Spring Grove’s Jordan Hahn wouldn’t trade his four years at Wisconsin for anything.
“It was the greatest four years of my life,” said Hahn, a Richmond-Burton graduate and two-time Northwest Herald Boys Golfer of the Year. “Everybody I was teammates with, I was best friends with at Wisconsin. It’s the kind of stuff that you’re going to remember for the rest of your life.”
Hahn finished a brilliant four-year career at Wisconsin with the best career scoring average and best single-season scoring average in school history. The 6-foot-6 Hahn averaged a 71.68 as a senior, a full stroke better than the previous record.
Hahn became the first Wisconsin golfer since 2009 to play in the postseason, finishing in a tie for 35th with a 218 (5-over-par) at the 54-hole NCAA Regional Championship in Louisville, Kentucky. The first-team All-Big Ten golfer had 11 career top-10 finishes and earned two tournament wins as a senior, another school record.
Hahn said his four years at Wisconsin “flew by in the blink of an eye.”
“I hope the mark I left will kind of rewrite a new era for Wisconsin golf and push everyone to be the best they can be,” Hahn said. “They’re all capable of competing for Big Ten championships, tournament titles and, hopefully, NCAA championships.”
Hahn will head back to Madison, Wisconsin, in the fall for one semester to finish his bachelor’s degree in wealth management. For now, Hahn has a full summer of golf planned as he tries to achieve a lifelong dream: turning professional.
Hahn will compete at the Trans-Mississippi Championship on Tuesday and Wednesday in Carrollton, Texas.

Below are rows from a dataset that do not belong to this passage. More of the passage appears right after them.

(** C8. When a docblock is attached to a function or method whose
    parameters all have a name: every parameter meets, in order, the
    [@param] tags that name it, and each of them sets its type to the tag's
    type when it has none yet and merges the tag's type into it otherwise;
    the function meets the [@return] tags in the same way.  A [@param] tag
    that names no parameter changes nothing: the result is the same as
    without the tag.  (No parameter and no tag is to be called [__proto__]:
    under that name [paramMap] has its prototype, not an entry.)  When a
    parameter has no name, its entry of [params] being null, the docblock
    is not attached: the first loop reads [.value] of null and throws a
    TypeError, where [_assignFunctionOrMethodParameters] skips such an
    entry. *)
Theorem docblock_sets_or_merges_types (f : PhpSymbol) text phpDoc :
  parse text = Some phpDoc ->
  (forall ps : list PhpSymbol,
     "__proto__" ∉ symbolName <$> ps ->
     "__proto__" ∉ name <$> tags phpDoc ->
     _assignFunctionOrMethodPhpDoc newTypeString merge parse
       {| s := f; params := Some <$> ps |} (Some text)
     = Ok (documented newTypeString merge phpDoc f ps)
     /\ symbolType (s (documented newTypeString merge phpDoc f ps))
        = fold_left (fun t tag =>
                       match t with
                       | None => Some (newTypeString (typeString tag))
                       | Some existing => Some (merge existing (typeString tag))
                       end)
            (List.filter (fun tag => bool_decide (tagName tag = "@return")) (tags phpDoc))
            (symbolType f)
     /\ (forall i p, ps !! i = Some p ->
           exists p',
             params (documented newTypeString merge phpDoc f ps) !! i = Some (Some p')
             /\ symbolName p' = symbolName p
             /\ symbolType p'
                = fold_left (fun t tag =>
                               match t with
                               | None => Some (newTypeString (typeString tag))
                               | Some existing => Some (merge existing (typeString tag))
                               end)
                    (List.filter
                       (fun tag => bool_decide (tagName tag = "@param")
                                   && bool_decide (name tag = symbolName p)
                                   && bool_decide (symbolName p ∉ drop (S i) (symbolName <$> ps)))
                       (tags phpDoc))
                    (symbolType p))
     /\ (forall before tag after,
           tags phpDoc = before ++ tag :: after ->
           tagName tag = "@param" ->
           name tag ∉ symbolName <$> ps ->
           documented newTypeString merge phpDoc f ps
           = documented newTypeString merge
               {| summary := summary phpDoc; tags := before ++ after |} f ps))
  /\ (forall params0 : list (option PhpSymbol),
        None ∈ params0 ->
        _assignFunctionOrMethodPhpDoc newTypeString merge parse
          {| s := f; params := params0 |} (Some text)
        = Throw TypeError).
Proof.
  intros Hparse. split.
  - intros ps _ _. split; [|split; [|split]].
    + unfold _assignFunctionOrMethodPhpDoc. rewrite Hparse. simpl.
      destruct (paramMap_built ps) as (m & -> & Hm). simpl.
      by rewrite (tags_documented _ m Hm).
    + reflexivity.
    + intros i p Hi. eexists. split; [|split].
      * simpl. rewrite list_lookup_imap, Hi. reflexivity.
      * reflexivity.
      * reflexivity.
    + intros before tag after Htags Hparam Hname. unfold documented. simpl.
      rewrite Htags, !List.filter_app. simpl.
      unfold isReturnTag at 2. rewrite (bool_decide_eq_false_2 (tagName tag = "@return"))
        by (rewrite Hparam; done).
      f_equal. apply imap_ext. intros i p Hi. simpl.
      assert (namesParam (symbolName <$> ps) i (symbolName p) tag = false) as Hother.
      { unfold namesParam. rewrite (bool_decide_eq_false_2 (name tag = symbolName p)).
        - by rewrite andb_false_r.
        - intros Heq. apply Hname. rewrite Heq. apply list_elem_of_fmap_2.
          by eapply list_elem_of_lookup_2. }
      rewrite !List.filter_app. simpl. by rewrite Hother.
  - intros params0 Hin. unfold _assignFunctionOrMethodPhpDoc. rewrite Hparse. simpl.
    by rewrite paramMap_nameless.
Qed.

End DocblockFacts.

(** C8, on a sample: [function f($x)], with [$x] of type [array], and the
    docblock [@param int $x  @return string]: the type of [$x] is merged
    with [int], the result type, undefined before, is set to [string].
    With a second parameter that has no name, attaching the docblock
    throws. *)
Lemma docblock_sets_or_merges_types_witness :
  (exists f' x',
     SymbolReader._assignFunctionOrMethodPhpDoc Samples.atoms Samples.mergeAtoms
       (fun _ => Some Samples.sampleDoc)
       {| SymbolReader.s := Samples.sampleFunction;
          SymbolReader.params := [Some Samples.sampleParam] |} (Some "/** ... */")
     = Ok {| SymbolReader.s := f'; SymbolReader.params := [Some x'] |}
     /\ SymbolReader.symbolType f' = Some ["string"]
     /\ SymbolReader.symbolType x' = Some ["array"; "int"])
  /\ SymbolReader._assignFunctionOrMethodPhpDoc Samples.atoms Samples.mergeAtoms
       (fun _ => Some Samples.sampleDoc)
       {| SymbolReader.s := Samples.sampleFunction;
          SymbolReader.params := [Some Samples.sampleParam; None] |} (Some "/** ... */")
     = Throw TypeError.
Proof.
  destruct (docblock_sets_or_merges_types Samples.atoms Samples.mergeAtoms
              (fun _ => Some Samples.sampleDoc) Samples.sampleFunction
              "/** ... */" Samples.sampleDoc eq_refl) as [Hnamed Hnameless].
  split.
  - destruct (Hnamed [Samples.sampleParam]) as (Hrun & _).
    + apply (bool_decide_eq_false_1 (_ ∈ _)). reflexivity.
    + apply (bool_decide_eq_false_1 (_ ∈ _)). reflexivity.
    + eexists _, _. split; [exact Hrun|]. split; reflexivity.
  - apply Hnameless. apply list_elem_of_further, list_elem_of_here.
Defined.

(** ** The document store *)

Section DocumentStoreFacts.
Context {Unsubscribe : Type}.
Context (subscribe : ParsedDocumentStore.ParsedDocument -> Unsubscribe).
Import ParsedDocumentStore.

Abbreviation store := (ParsedDocumentStore.t (Unsubscribe := Unsubscribe)).

Lemma has_own url (this : store) :
  is_Some (_parsedDocumentmap this !! url) -> has url this = true.
Proof. intros [d Hd]. unfold has, get. by rewrite Hd. Qed.

Lemma has_inherited url (this : store) : inheritedKey url = true -> has url this = true.
Proof.
  intros Hk. unfold has, get. destruct (_parsedDocumentmap this !! url); [done|].
  by rewrite Hk.
Qed.

Lemma has_false url (this : store) :
  has url this = false <-> _parsedDocumentmap this !! url = None /\ inheritedKey url = false.
Proof.
  unfold has, get. destruct (_parsedDocumentmap this !! url).
  - split; [done|]. by intros [? _].
  - destruct (inheritedKey url); (split; [done|]); by intros [_ ?].
Qed.

Lemma has_spec url (this : store) :
  has url this = bool_decide (is_Some (_parsedDocumentmap this !! url)) || inheritedKey url.
Proof.
  unfold has, get. destruct (_parsedDocumentmap this !! url) as [d|].
  - by rewrite bool_decide_eq_true_2 by eauto.
  - rewrite bool_decide_eq_false_2 by (by intros [? ?]). by destruct (inheritedKey url).
Qed.

Lemma subscribed_new : subscribed (new (Unsubscribe := Unsubscribe)).
Proof. split; intros url [d Hd]; simpl in Hd; by rewrite lookup_empty in Hd. Qed.

Lemma subscribed_add d (this : store) : subscribed this -> subscribed (snd (add subscribe d this)).
Proof.
  intros [Hs Hplain]. unfold add. destruct (has (uri d) this) eqn:Hhas; simpl; [done|].
  apply has_false in Hhas as [_ Hkey].
  split; intros url; simpl; (destruct (decide (uri d = url)) as [<-|Hne]);
    rewrite ?lookup_insert_eq, ?lookup_insert_ne by done; eauto.
Qed.

(** [remove] of a URI under which no document is filed leaves the store
    as it is, whether the call returns or throws. *)
Lemma remove_not_filed url (this : store) :
  _parsedDocumentmap this !! url = None -> snd (remove url this) = this.
Proof.
  intros Hnone. unfold remove.
  assert ({| _parsedDocumentmap := delete url (_parsedDocumentmap this);
             _unsubscribeMap := _unsubscribeMap this |} = this) as ->.
  { destruct this as [docs unsub]. simpl in *. by rewrite delete_id. }
  destruct (has url this); simpl; [|done].
  destruct (get (_unsubscribeMap this) url); [done| |done].
  by destruct (callInherited url).
Qed.

(** [remove] of a URI under which a document is filed. *)
Lemma remove_filed url (this : store) :
  subscribed this -> is_Some (_parsedDocumentmap this !! url) ->
  remove url this
  = (Ok (), {| _parsedDocumentmap := delete url (_parsedDocumentmap this);
               _unsubscribeMap := _unsubscribeMap this |}).
Proof.
  intros [Hs _] Hdoc. unfold remove. rewrite (has_own _ _ Hdoc). simpl.
  destruct (Hs _ Hdoc) as [u Hu]. unfold get. by rewrite Hu.
Qed.

Lemma subscribed_remove url (this : store) : subscribed this -> subscribed (snd (remove url this)).
Proof.
  intros Hs. destruct (_parsedDocumentmap this !! url) as [d|] eqn:Hd.
  - rewrite remove_filed by eauto. simpl. destruct Hs as [Hs Hplain].
    split; [|done]. intros url'. simpl. destruct (decide (url = url')) as [<-|Hne].
    + rewrite lookup_delete_eq. by intros [? ?].
    + rewrite lookup_delete_ne by done. apply Hs.
  - by rewrite remove_not_filed.
Qed.

(** C9. In a store built by [add] and [remove], [add] of a document under
    whose URI a document is filed throws [Error('Duplicate key')] and
    leaves the store as it was; after [remove] of that URI, which returns,
    the URI is absent and [add] of the document returns, with the document
    in the store. *)
Theorem add_duplicate_raises d (this : store) :
  subscribed this ->
  is_Some (_parsedDocumentmap this !! uri d) ->
  add subscribe d this = (Throw (Error "Duplicate key"), this)
  /\ exists removed,
       remove (uri d) this = (Ok (), removed)
       /\ has (uri d) removed = false
       /\ exists added,
            add subscribe d removed = (Ok (), added)
            /\ find (uri d) added = Own d
            /\ subscribed added.
Proof.
  intros Hs Hdoc. split; [unfold add; by rewrite has_own|].
  eexists. split; [by apply remove_filed|].
  assert (has (uri d)
            {| _parsedDocumentmap := delete (uri d) (_parsedDocumentmap this);
               _unsubscribeMap := _unsubscribeMap this |} = false) as Hgone.
  { apply has_false. simpl. split; [apply lookup_delete_eq|].
    destruct Hs as [Hs Hplain]. auto. }
  split; [done|].
  eexists. split; [unfold add; rewrite Hgone; reflexivity|].
  split; [unfold find, get; simpl; by rewrite lookup_insert_eq|].
  pose proof (subscribed_remove (uri d) this Hs) as Hr.
  rewrite remove_filed in Hr by done. simpl in Hr.
  pose proof (subscribed_add d _ Hr) as Ha.
  unfold add in Ha. rewrite Hgone in Ha. exact Ha.
Qed.

End DocumentStoreFacts.

(** C9, on a sample: the store that holds index.php is offered index.php
    again. *)
Lemma add_duplicate_raises_witness :
  ParsedDocumentStore.add (fun _ => ()) Samples.index Samples.oneDocument
  = (Throw (Error "Duplicate key"), Samples.oneDocument)
  /\ exists removed,
       ParsedDocumentStore.remove (ParsedDocumentStore.uri Samples.index) Samples.oneDocument
       = (Ok (), removed)
       /\ ParsedDocumentStore.has (ParsedDocumentStore.uri Samples.index) removed = false
       /\ exists added,
            ParsedDocumentStore.add (fun _ => ()) Samples.index removed = (Ok (), added)
            /\ ParsedDocumentStore.find (ParsedDocumentStore.uri Samples.index) added
               = Own Samples.index
            /\ ParsedDocumentStore.subscribed added.
Proof.
  apply (add_duplicate_raises (fun _ => ()) Samples.index Samples.oneDocument).
  - apply subscribed_add, subscribed_new.
  - by exists Samples.index.
Defined.

(** ** Opening a document *)

Section OpenDocumentFacts.
Context {Unsubscribe SymbolStore SymbolTable DiagnosticsProvider : Type}.
Context (subscribe : ParsedDocumentStore.ParsedDocument -> Unsubscribe).
Context (SymbolTable_create : ParsedDocumentStore.ParsedDocument -> SymbolTable).
Context (SymbolTable_uri : SymbolTable -> string).
Context (symbolStore_remove : string -> SymbolStore -> SymbolStore).
Context (symbolStore_add : SymbolTable -> SymbolStore -> SymbolStore).
Context (diagnosticsProvider_add :
  ParsedDocumentStore.ParsedDocument -> DiagnosticsProvider -> DiagnosticsProvider).
Import Intelephense.

(** C10. [openDocument] of a document whose language is not php, or whose
    URI the document store already has, returns at once: the document
    store, the symbol store and the diagnostics provider are as before, and
    no symbol table has been created. *)
Theorem openDocument_noop textDocument
    (this : Intelephense.t (Unsubscribe := Unsubscribe) (SymbolStore := SymbolStore)
              (DiagnosticsProvider := DiagnosticsProvider)) :
  languageId textDocument <> "php"
  \/ ParsedDocumentStore.has (uri textDocument) (documentStore this) = true ->
  openDocument subscribe SymbolTable_create SymbolTable_uri symbolStore_remove
    symbolStore_add diagnosticsProvider_add textDocument this
  = {| completion := Ok (); after := this; created := [] |}.
Proof.
  intros H. unfold openDocument.
  destruct H as [Hlang|Hhas].
  - rewrite bool_decide_eq_false_2 by done. done.
  - rewrite Hhas, orb_true_r. done.
Qed.

End OpenDocumentFacts.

He will play at the Southern Amateur Championship from July 17 to 19 in Little Rock, Arkansas.
Hahn will then play for a spot in the U.S. Amateur with a qualifier July 23 at White Deer Run in Vernon Hills. He also will play at the Western Amateur in Benton Harbor, Michigan, and the Illinois Open Championship at the Glen Club in Glenview.
The timeline for Hahn turning professional is based on his performances this summer, he said. Hahn has never qualified for the U.S. Amateur.
Placing in the top two at the U.S. Amateur gives a golfer exemption for the Masters and the U.S. Open. Golfers, however, have to maintain their amateur status for a full year in order to compete.
“It’s kind of do or die,” Hahn said of the U.S. Amateur qualifier. “It’s not a four-round tournament where you can make a climb up the leaderboard. You’ve really got to make a lot of birdies right out of the gate because people are going to run circles around you if you don’t. You’ve got to be aggressive, but also make pars. That’s what’s difficult about this qualifier. You just have to make a lot of birdies.”
No matter what happens this summer, Hahn has big plans for the future.
“Now that I’m done at Wisconsin, it’s a new chapter, a new book,” Hahn said. “The goal is to see how good I can get and how far I can let this game take me. I hope to be competing for PGA Tour titles down the road and major championships. With hard work, I don’t see why one day that can’t be a reality.”